Figure 9 shows the first case study, in which a greenhouse with a cross-sectional profile of a quarter circle was adopted.

Case study 2 implemented a cross-sectional profile of a semicircle, resulting in a greenhouse with a considerably smaller internal volume, which can be seen in Figure 10.

The third case study used a similar geometry to case study 2, where the geometry of case study 2 was raised so that it had the same height at the highest point as the reference greenhouse. Figure 11 shows the third case study configuration.

In order to assess the effect of greenhouse orientation, in the last case study of this group the reference greenhouse, keeping the same dimensions, is simply rotated 90° counterclockwise, so that the initially south-facing wall is now oriented to the east, as shown in Figure 12.

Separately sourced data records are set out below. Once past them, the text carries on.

Record FileMutationAuthorizationReceipt := {
  fr_authorization_id : string;
  fr_call_id : string;
  fr_subject_id : string;
  fr_request_sha256 : string;
  fr_binding_sha256 : string;
  fr_logical_path_sha256 : string;
  fr_expected_before_sha256 : string;
  fr_desired_content_sha256 : string;
  fr_content_length : Z;
  fr_capability_receipt_sha256 : string;
  fr_decision : string;
  fr_reason_codes : list string;
  fr_lease_id : option string;
  fr_lease_expires_at_unix : option Z;
  fr_at_unix : Z;
  fr_receipt_sha256 : string
}.

Definition FileMutationAuthorizationReceipt_body (r : FileMutationAuthorizationReceipt) : dict :=
  [("schema", JStr AUTH_SCHEMA); ("authorization_id", JStr (fr_authorization_id r));
   ("call_id", JStr (fr_call_id r)); ("subject_id", JStr (fr_subject_id r));
   ("request_sha256", JStr (fr_request_sha256 r)); ("binding_sha256", JStr (fr_binding_sha256 r));
   ("logical_path_sha256", JStr (fr_logical_path_sha256 r));
   ("expected_before_sha256", JStr (fr_expected_before_sha256 r));
   ("desired_content_sha256", JStr (fr_desired_content_sha256 r));
   ("content_length", JInt (fr_content_length r));
   ("capability_receipt_sha256", JStr (fr_capability_receipt_sha256 r));
   ("decision", JStr (fr_decision r)); ("reason_codes", jstrs (fr_reason_codes r));
   ("lease_id", jopt (fr_lease_id r));
   ("lease_expires_at_unix", jopt_int (fr_lease_expires_at_unix r)); ("at_unix", JInt (fr_at_unix r));
   ("authority", JObj AUTHORITY)].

The annual results of this group of case studies can be found in Figure 13 and Figure 14, which show, respectively, the indoor air temperature and relative humidity for the reference greenhouse as well as for the four case studies. The outdoor air temperature is also shown in both figures.

The results show that the different configurations tested have a worse thermal performance than the reference case. In the worst case, case study 3, the reduction in indoor air temperature goes from around 5 °C in January to 8 °C in July. Changing the orientation of the greenhouse—case study 4—makes it possible to slightly increase the indoor air temperature by around 0.8 °C in January and reduce it in July by around 1 °C.

The annual air relative humidity results show a similar but symmetrical behavior to that of the annual air temperature. The highest indoor air relative humidity of 64% is obtained in case study 3, which is 11% above the reference case, in January. The minimum air humidity value is obtained in August in the reference case with a value of 31%, which is 8% below case study 3. It can be concluded that the reference case with the orientation provided by case study 4 is the better choice in terms of greenhouse indoor air temperature behavior.

3.2.2. Airflow Rate

The second group of case studies evaluates the effect of increasing the rate of the renovation of the air inside the greenhouse by means of mechanical ventilation. The airflow rate values simulated were 1 ac/h, 2 ac/h, 3 ac/h, 4 ac/h, and 5 ac/h for case studies 5 through 9, respectively. Figure 15 and Figure 16 show the air temperature values and relative humidity values, respectively, for the second group of case studies for the simulation day of 15 January. The choice of this day is related to the fact that it is the most demanding in terms of energy consumption to provide the interior heating of the greenhouse.

As shown in Figure 16, the relative humidity values show that the increase in airflow rate resulted in a steady increase in relative humidity during the day as well as the night, with an exception in the later hours of the night when the reference greenhouse’s relative humidity was about 10% higher than any of the case studies as a result of a much lower airflow rate. It should be mentioned that in a real greenhouse, the relative humidity of the indoor air during the day would never be so low, due to the products breathing. The results show that the variation of the airflow rate allows adjustment of the temperature of the indoor air in the greenhouse, which, even on a winter day, can reach temperatures close to 30 °C at certain times of the day. A more stable relative humidity is also achievable by increasing the airflow rate.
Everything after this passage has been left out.